■ **DIRECTIONS**
Write out the lines of the records from the one containing "None => false" to the very last, keeping each exactly as it is.

Records drawn from a dataset:

(* ===== verification/CliTasks.v ===== *)
(** * [ax status] and [ax tasks] (crates/ax-cli: daemon_client.rs, status.rs, tasks.rs).

    The command line's own connection to the daemon, and the reports it prints.  Helpers of
    status.rs and tasks.rs that are copies of ones in ax-tui ([task_is_stale],
    [task_status_label], [task_priority_label], [task_priority_order], [short_task_id],
    [root_orchestrator_visible], [config_orchestrator_name], [runtime_only_group_label] and
    the paths beside the socket) are the definitions of [TuiData].  [now] is
    [Utc::now()], read once for a report.  The texts of times are chrono's. *)

From Stdlib Require Import Ascii.
From stdpp Require Import prelude strings list gmap.
From S2P Require Import Prelude RustStr Proto TaskHelpers History Registry Handlers Paths ConfigSchema ConfigTree.
From S2P Require Import Tmux Artifacts ErrorText McpClient McpHost TuiData TuiLoop CliArgs RustText.

(** ** daemon_client.rs *)

Inductive DaemonClientError :=
| CConnect (socket_path : string) (source : IoError)
| CResolveCurrentDir (source : IoError)
| CEncodeEnvelope (text : string)
| CWrite (source : IoError)
| CRead (source : IoError)
| CConnectionClosed
| CDecodeEnvelope (text : string)
| CDecodeResponse (text : string)
| CDaemon (message : string)
| CUnexpectedEnvelope (kind : EnvType).

#[export] Instance DaemonClientError_display `{!SysText} : Display DaemonClientError := fun e =>
  match e with
  | CConnect socket_path source => "connect " +:+ socket_path +:+ ": " +:+ to_string source
  | CResolveCurrentDir source => "resolve current dir: " +:+ to_string source
  | CEncodeEnvelope text => "encode envelope: " +:+ text
  | CWrite source => "write request: " +:+ to_string source
  | CRead source => "read response: " +:+ to_string source
  | CConnectionClosed => "connection closed before response arrived"
  | CDecodeEnvelope text => "decode envelope: " +:+ text
  | CDecodeResponse text => "decode response: " +:+ text
  | CDaemon message => "daemon error: " +:+ message
  | CUnexpectedEnvelope kind => "unexpected envelope " +:+ env_type_debug kind
  end.

Section client.
Context {W : Type} `{!Socket W} `{!WatchWire}.
(** [fuel] bounds the lines read for one answer. *)
Context (env : Env) (fuel : nat).

Definition on_sock {A} (wrap : IoError -> DaemonClientError) (m : W -> result IoError A * W)
    : Run DaemonClientError W A := fun w =>
  let '(r, w) := m w in Some (map_err wrap r, w).

Definition interpret_cli_envelope (a : Ask) (e : Envelope) : result DaemonClientError Answer :=
  match en_type e with
  | EnvResponse => data ← map_err CDecodeResponse (wire_response (en_payload e));
                   map_err CDecodeResponse (wire_answer a data)
  | EnvError => message ← map_err CDecodeResponse (wire_error (en_payload e)); Err (CDaemon message)
  | t => Err (CUnexpectedEnvelope t)
  end.

Fixpoint read_cli_answer (fuel : nat) (id : string) (a : Ask) : Run DaemonClientError W Answer :=
  match fuel with
  | O => fun _ => None
  | S fuel =>
      line ← on_sock CRead sock_read_line;
      if is_empty line then throw CConnectionClosed else
      e ← lift (map_err CDecodeEnvelope (wire_envelope (trim_end line)));
      if String.eqb (en_id e) id then lift (interpret_cli_envelope a e) else read_cli_answer fuel id a
  end.

(** The client is the number of its next request. *)
Definition cli_request {A} (shape : Answer -> option A) (next_id : Z) (a : Ask)
    : Run DaemonClientError W A :=
  let id := "cli-" +:+ show_Z next_id in
  text ← lift (map_err CEncodeEnvelope (wire_request id a));
  _ ← on_sock CWrite (sock_write (text +:+ newline));
  ans ← read_cli_answer fuel id a;
  lift (match shape ans with Some v => Ok v | None => Err (CDecodeResponse wire_mismatch) end).

(** Returns the number of the first request after the registration. *)
Definition cli_connect (socket_path workspace : string) : Run DaemonClientError W Z :=
  _ ← on_sock (CConnect socket_path) (sock_connect socket_path);
  _ ← on_sock CRead sock_read_timeout;
  _ ← on_sock CWrite sock_write_timeout;
  dir ← lift (map_err CResolveCurrentDir (cwd env));
  _ ← cli_request answer_status 1 (AskDaemon (Register workspace dir "" "" 0));
  mret 2%Z.

Definition answer_tasks (ans : Answer) : option (list Task) :=
  match ans with AnsDaemon (RTasks l) => Some l | _ => None end.
Definition answer_messages (ans : Answer) : option (list Message) :=
  match ans with AnsDaemon (RMessages l) => Some l | _ => None end.

Definition cli_send_message (c : Z) (to message : string) (config_path : option string) :=
  cli_request answer_sent c (AskDaemon (SendMessage to message (default "" config_path))).
Definition cli_read_messages (c : Z) (limit : Z) (from : string) :=
  cli_request answer_messages c (AskDaemon (ReadMessages limit from)).
Definition cli_list_workspaces (c : Z) := cli_request answer_workspaces c (AskDaemon ListWorkspaces).
Definition cli_list_tasks (c : Z) (assignee created_by : string) (status : option TaskStatus) :=
  cli_request answer_tasks c (AskDaemon (ListTasks assignee created_by status)).
Definition cli_get_task (c : Z) (id : string) := cli_request answer_task c (AskDaemon (GetTask id)).
Definition cli_cancel_task (c : Z) (id reason : string) (expected_version : option Z) :=
  cli_request answer_task c (AskDaemon (CancelTask id reason expected_version)).
Definition cli_remove_task (c : Z) (id reason : string) (expected_version : option Z) :=
  cli_request answer_task c (AskDaemon (RemoveTask id reason expected_version)).
Definition cli_intervene_task (c : Z) (id action note : string) (expected_version : option Z) :=
  cli_request answer_intervened c (AskDaemon (InterveneTask id action note expected_version)).
End client.

(** ** Texts *)

(** [{:<n}]. *)
Definition pad (n : nat) (s : string) : string :=
  s +:+ of_bytes (replicate (n - length (chars s)) sp).
Definition line (s : string) : string := s +:+ newline.
Definition truncate_str (s : string) (n : nat) : string :=
  if n =? 0 then "" else
  if length (chars s) <=? n then s else take_chars n s +:+ "…".

(** [DateTime::format] with ["%Y-%m-%d %H:%M:%S"] and with ["%H:%M:%S"]. *)
Class TimeText := {
  format_datetime : Z -> string;
  format_time : Z -> string;
}.

(** ** status.rs: the summary of the tasks *)

Record TaskSummary := mkTaskSummary {
  sum_total : Z;
  sum_pending : Z;
  sum_in_progress : Z;
  sum_completed : Z;
  sum_failed : Z;
  sum_cancelled : Z;
  sum_stale : Z;
  sum_diverged : Z;
  sum_queued_messages : Z;
  sum_urgent_or_high : Z;
  sum_recoverable : Z;
  sum_top_attention_ids : list string;
}.
#[export] Instance CliTaskSummary_eta : Updatable TaskSummary := fun s =>
  mkTaskSummary (sum_total s) (sum_pending s) (sum_in_progress s) (sum_completed s) (sum_failed s)
    (sum_cancelled s) (sum_stale s) (sum_diverged s) (sum_queued_messages s) (sum_urgent_or_high s)
    (sum_recoverable s) (sum_top_attention_ids s).
Definition no_tasks : TaskSummary := mkTaskSummary 0 0 0 0 0 0 0 0 0 0 0 [].

(** [recoverable]: what the loop collects. *)
Definition needs_attention (task : Task) : bool :=
  match t_stale_info task with
  | Some info => is_stale info || state_divergence info
  | None => false
  end.
Definition is_urgent_or_high (task : Task) : bool :=
  match t_priority task with Some Urgent | Some High => true | _ => false end.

■ **EXERCISE OUTPUT**
  | None => false
  end.
Definition is_urgent_or_high (task : Task) : bool :=
  match t_priority task with Some Urgent | Some High => true | _ => false end.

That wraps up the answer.